Talvez o cabelo pudesse estar mais ajeitado. Mas ninguém pode estar perfeito
todos os dias. Desculpou-se pelo desleixo. Distraiu-se. Retirou o jornal de
cima da mesa e continuou lendo. Mas, foi por pouco tempo.
Sem mais, pegou a si mesma num flagra. Olhou-se no espelho
lateral. Viu sua imagem. A minha e do jornal. Pensou: que cena interessante.
Luz adequada. Parecia uma fotografia enquadrada. Daquelas que quando vemos
pensamos: o que estaria acontecendo naquele momento? Quem é aquela pessoa? No
que ela estaria pensando?
Parou novamente. Quem é aquela mulher? Não sabia responder.
Começou a imaginar possibilidades para ela mesma. E, sem mais, sua imaginação
se mesclou à sua realidade. Sim. Histórias quede tão fantasiosas, pareciam ter
saído de um livro de Cortázar. Mas eram reais. E seu protagonista era ela. Não
aquela do espelho. Era ela. A que estava sentada comigo.

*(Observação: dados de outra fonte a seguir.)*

(** ** The DNS label expression *)

Lemma str_snoc_cases s : s = EmptyString \/ exists m d, s = m +:+ String d EmptyString.
Proof.
  induction s as [|a s [->|(m & d & ->)]]; [by left| |]; right.
  - by exists EmptyString, a.
  - by exists (String a m), d.
Qed.

Lemma dns_fmt_matches s :
  matches dns1123LabelFmt s <->
  exists c t, s = String c t /\ label_alnum c = true /\
    (t = EmptyString \/ exists m d, t = m +:+ String d EmptyString /\
       all_chars label_inner m = true /\ label_alnum d = true).
Proof.
  unfold dns1123LabelFmt, ROpt. split.
  - intros H. inversion H as [| |r1 r2 s1 s2 H1 H2 E1 E2| | | |]; subst.
    inversion H1 as [|p c Hc E1 E2| | | | |]; subst. exists c, s2.
    split; [by rewrite str_app_cons, str_app_nil_l|]. split; [done|].
    inversion H2 as [| | |r1 r2 t H3 E1 E2|r1 r2 t H3 E1 E2| |]; subst.
    + right. inversion H3 as [| |r1 r2 m u H4 H5 E1 E2| | | |]; subst.
      inversion H5 as [|p d Hd E1 E2| | | | |]; subst.
      exists m, d. by rewrite <- star_class_matches.
    + left. by inversion H3.
  - intros (c & t & -> & Hc & Ht).
    change (String c t) with (String c EmptyString +:+ t).
    constructor; [by constructor|]. destruct Ht as [->|(m & d & -> & Hm & Hd)].
    + apply m_alt_r. constructor.
    + apply m_alt_l. constructor; [by apply star_class_matches|by constructor].
Qed.

(** A DNS label: 1 to 63 letters, digits and dashes, no dash at either end. *)
Definition dns_label (s : string) : Prop :=
  (1 <= String.length s <= 63)%nat /\ all_chars label_inner s = true /\
  has_prefix "-" s = false /\ has_suffix "-" s = false.

Lemma label_inner_alnum c : label_alnum c = true <-> label_inner c = true /\ c <> "-"%char.
Proof.
  unfold label_inner. destruct (bool_decide (c = "-"%char)) eqn:E; bool_hyps; subst.
  - split; [by vm_compute|naive_solver].
  - simpl. naive_solver.
Qed.

Lemma has_suffix_snoc d m : has_suffix "-" (m +:+ String d EmptyString) = bool_decide (d = "-"%char).
Proof.
  unfold has_suffix. rewrite str_length_app. cbn [String.length].
  rewrite (proj2 (Nat.leb_le _ _)) by lia.
  replace (String.length m + 1 - 1)%nat with (String.length m) by lia.
  rewrite str_drop_app. simpl. apply bool_decide_ext. naive_solver.
Qed.

Lemma has_prefix_dash c s : has_prefix "-" (String c s) = bool_decide (c = "-"%char).
Proof.
  unfold has_prefix. cbn [String.prefix]. destruct (ascii_dec "-" c) as [<-|H].
  - by destruct s.
  - by rewrite bool_decide_eq_false_2 by congruence.
Qed.

Lemma IsDNS1123Label_spec s : IsDNS1123Label s = true <-> dns_label s.
Proof.
  unfold IsDNS1123Label, DNS1123LabelMaxLength, dns_label.
  rewrite andb_true_iff, Nat.leb_le, match_string_spec, dns_fmt_matches.
  destruct s as [|c t]; [naive_solver lia|]. rewrite has_prefix_dash, bool_decide_eq_false.
  destruct (str_snoc_cases t) as [->|(m & d & ->)].
  - rewrite (has_suffix_snoc c EmptyString : has_suffix "-" (String c EmptyString) = _).
    rewrite bool_decide_eq_false. simpl. rewrite andb_true_r.
    split; [|intros ([? ?] & ? & ? & ?); split; [lia|]; exists c, EmptyString; rewrite label_inner_alnum; auto].
    intros (Hl & c' & t' & ? & Hc & _); simplify_eq. apply label_inner_alnum in Hc. naive_solver lia.
  - rewrite (has_suffix_snoc d (String c m) : has_suffix "-" (String c (m +:+ String d EmptyString)) = _).
    rewrite bool_decide_eq_false. cbn [all_chars]. rewrite all_chars_app. cbn [all_chars].
    rewrite !andb_true_iff. cbn [String.length]. split.
    + intros (Hl & c' & t' & Es & Hc & Ht). injection Es as <- <-.
      destruct Ht as [Ht|(m' & d' & Ht & Hm & Hd)]; [by destruct m|].
      apply label_inner_alnum in Hc as [? ?], Hd as [? ?].
      assert (m = m' /\ d = d') as [-> ->].
      { clear -Ht. revert m' Ht. induction m as [|a m IH]; intros [|b m'] H;
          rewrite ?str_app_cons, ?str_app_nil_l in H; simplify_eq; [done|by destruct m'|by destruct m|].
        destruct (IH m'); auto; subst; auto. }
      split_and!; auto; lia.
    + intros ([? ?] & [? [? [? _]]] & ? & ?). split; [lia|].
      exists c, (m +:+ String d EmptyString). rewrite label_inner_alnum. split_and!; auto.
      right. exists m, d. rewrite label_inner_alnum. auto.
Qed.

(** [Build] accepts a builder exactly when its kind and its plural are DNS
    labels and its Go type or its proto message is known, and then returns the
    schema with the fields of the builder; [MustBuild] panics exactly when
    [Build] returns an error.  A schema that was built always has an instance:
    [MustNewInstance] never panics on it, and the instance is the zero value of
    the Go type, or else of the proto message. *)
Theorem build_accepts {GV : GoValues} {PT : ProtoTypes} (b : Builder) :
  let ok := dns_label (b_Kind b) /\ dns_label (b_Plural b) /\
            (ReflectType b <> None \/ FindMessageByName (b_Proto b) <> None) in
  (ok <-> Build b = Ret (BuildNoValidate b)) /\
  (ok <-> MustBuild b = Ret (BuildNoValidate b)) /\
  (~ ok -> MustBuild b = Panic ExplicitPanic /\ exists errs, errs <> [] /\ Build b = Err errs) /\
  (forall s, Build b = Ret s ->
     exists t, MustNewInstance s = Ret (AnyPtr t (zero_value t)) /\
       (ReflectType b = Some t \/ ReflectType b = None /\ FindMessageByName (b_Proto b) = Some t)).
Proof.
  cbv zeta. rewrite <- !IsDNS1123Label_spec.
  pose proof (Validate_nil (BuildNoValidate b)) as Hv. cbn in Hv. unfold Kind in Hv. cbn in Hv.
  unfold MustBuild, Build. cbv zeta.
  destruct (Validate (BuildNoValidate b)) as [|e errs] eqn:E.
  - assert (IsDNS1123Label (b_Kind b) = true /\ IsDNS1123Label (b_Plural b) = true /\
      (ReflectType b <> None \/ FindMessageByName (b_Proto b) <> None)) as Hok by by apply Hv.
    split_and!; [done|done|naive_solver|].
    intros s Hs. simplify_eq.
    destruct (new_instance_built (BuildNoValidate b)) as (t & Ht & Hor); [apply Hok|].
    exists t. unfold MustNewInstance. by rewrite Ht.
  - assert (~ (IsDNS1123Label (b_Kind b) = true /\ IsDNS1123Label (b_Plural b) = true /\
      (ReflectType b <> None \/ FindMessageByName (b_Proto b) <> None))) as Hok
      by (intros H; by apply Hv in H).
    split_and!; [naive_solver|naive_solver| |done]. intros _. split; [done|]. by exists (e :: errs).
Qed.
(* ===== verification/Kind.v ===== *)
(** * Kind: pkg/config/schema/kind

    The enumeration of resource kinds, an 8-bit integer ([iota] from 0), with
    its printer and its parser, as generated in resources.gen.go. *)

From S2P Require Import Prelude.

Local Open Scope Z_scope.

Definition Kind : Type := Z.

Definition Unknown : Kind := 0.
Definition Address : Kind := 1.
Definition BackendTLSPolicy : Kind := 2.
Definition ConfigMap : Kind := 3.
Definition DNSName : Kind := 4.
Definition DaemonSet : Kind := 5.
Definition Deployment : Kind := 6.
Definition EndpointSlice : Kind := 7.
Definition Endpoints : Kind := 8.
Definition EnvoyFilter : Kind := 9.
Definition GRPCRoute : Kind := 10.
Definition GatewayClass : Kind := 11.
Definition HTTPRoute : Kind := 12.
Definition InferencePool : Kind := 13.
Definition KubernetesGateway : Kind := 14.
Definition Namespace : Kind := 15.
Definition Node : Kind := 16.
Definition Pod : Kind := 17.
Definition ReferenceGrant : Kind := 18.
Definition Secret : Kind := 19.
Definition Service : Kind := 20.
Definition ServiceAccount : Kind := 21.
Definition StatefulSet : Kind := 22.
Definition TCPRoute : Kind := 23.
Definition TLSRoute : Kind := 24.
Definition UDPRoute : Kind := 25.
Definition WasmPlugin : Kind := 26.
Definition XBackendTrafficPolicy : Kind := 27.

Definition Kind_String (k : Kind) : string :=
  switch k
    [(Address, "Address");
     (BackendTLSPolicy, "BackendTLSPolicy");
     (ConfigMap, "ConfigMap");
     (DNSName, "DNSName");
     (DaemonSet, "DaemonSet");
     (Deployment, "Deployment");
     (EndpointSlice, "EndpointSlice");
     (Endpoints, "Endpoints");
     (EnvoyFilter, "EnvoyFilter");
     (GRPCRoute, "GRPCRoute");
     (GatewayClass, "GatewayClass");
     (HTTPRoute, "HTTPRoute");
     (InferencePool, "InferencePool");
     (KubernetesGateway, "KubernetesGateway");
     (Namespace, "Namespace");
     (Node, "Node");
     (Pod, "Pod");
     (ReferenceGrant, "ReferenceGrant");
     (Secret, "Secret");
     (Service, "Service");
     (ServiceAccount, "ServiceAccount");
     (StatefulSet, "StatefulSet");
     (TCPRoute, "TCPRoute");
     (TLSRoute, "TLSRoute");
     (UDPRoute, "UDPRoute");
     (WasmPlugin, "WasmPlugin");
     (XBackendTrafficPolicy, "XBackendTrafficPolicy")]%string
    "Unknown"%string.

Definition FromString (s : string) : Kind :=
  switch s
    [("Address", Address);
     ("BackendTLSPolicy", BackendTLSPolicy);
     ("ConfigMap", ConfigMap);
     ("DNSName", DNSName);
     ("DaemonSet", DaemonSet);
     ("Deployment", Deployment);
     ("EndpointSlice", EndpointSlice);
     ("Endpoints", Endpoints);
     ("EnvoyFilter", EnvoyFilter);
     ("GRPCRoute", GRPCRoute);
     ("GatewayClass", GatewayClass);
     ("HTTPRoute", HTTPRoute);
     ("InferencePool", InferencePool);
     ("KubernetesGateway", KubernetesGateway);
     ("Namespace", Namespace);
     ("Node", Node);
     ("Pod", Pod);
     ("ReferenceGrant", ReferenceGrant);
     ("Secret", Secret);
     ("Service", Service);
     ("ServiceAccount", ServiceAccount);
     ("StatefulSet", StatefulSet);
     ("TCPRoute", TCPRoute);
     ("TLSRoute", TLSRoute);
     ("UDPRoute", UDPRoute);
     ("WasmPlugin", WasmPlugin);
     ("XBackendTrafficPolicy", XBackendTrafficPolicy)]%string
    Unknown.

(** The kinds declared. *)
Definition kinds : list Kind :=
  [Unknown; Address; BackendTLSPolicy; ConfigMap; DNSName; DaemonSet; Deployment; EndpointSlice; Endpoints; EnvoyFilter; GRPCRoute; GatewayClass; HTTPRoute; InferencePool; KubernetesGateway; Namespace; Node; Pod; ReferenceGrant; Secret; Service; ServiceAccount; StatefulSet; TCPRoute; TLSRoute; UDPRoute; WasmPlugin; XBackendTrafficPolicy].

Fez mais um intervalo. Olhou ao longe. Tomou uma xícara inteira do
seu cafezinho favorito. Eu. E voltou a analisar-se. Que interesses tem essa
mulher do espelho? Por que ela está sozinha numa quarta-feira à noite? Apenas
acompanhada por seu fiel escudeiro, o Cafezinho... E assustou-se com as suas
respostas. Ela não sabia quais os seus interesses. Não sabia por queestava ali,
sozinha. Afinal, nunca fora uma paladina da solidão. Não enquanto necessidade
básica.
Percebeu que lia o jornal sem se aprofundar em tema algum. Apenas
lia. Em alguns momentos sorria. Em outros se indignava. Mas nada daquilo a
tocava. Ela queria muito. O que por vezes pode ser bastante problemático. E foi
ali. Juntinho de mim. Que descobriu quem era e o que desejava para o seu
futuro. E descobriu que apenas não sabia como fazer. Como colocar seus planos
em prática. Foi naquele instante que teve o maior encontro que poderia ter.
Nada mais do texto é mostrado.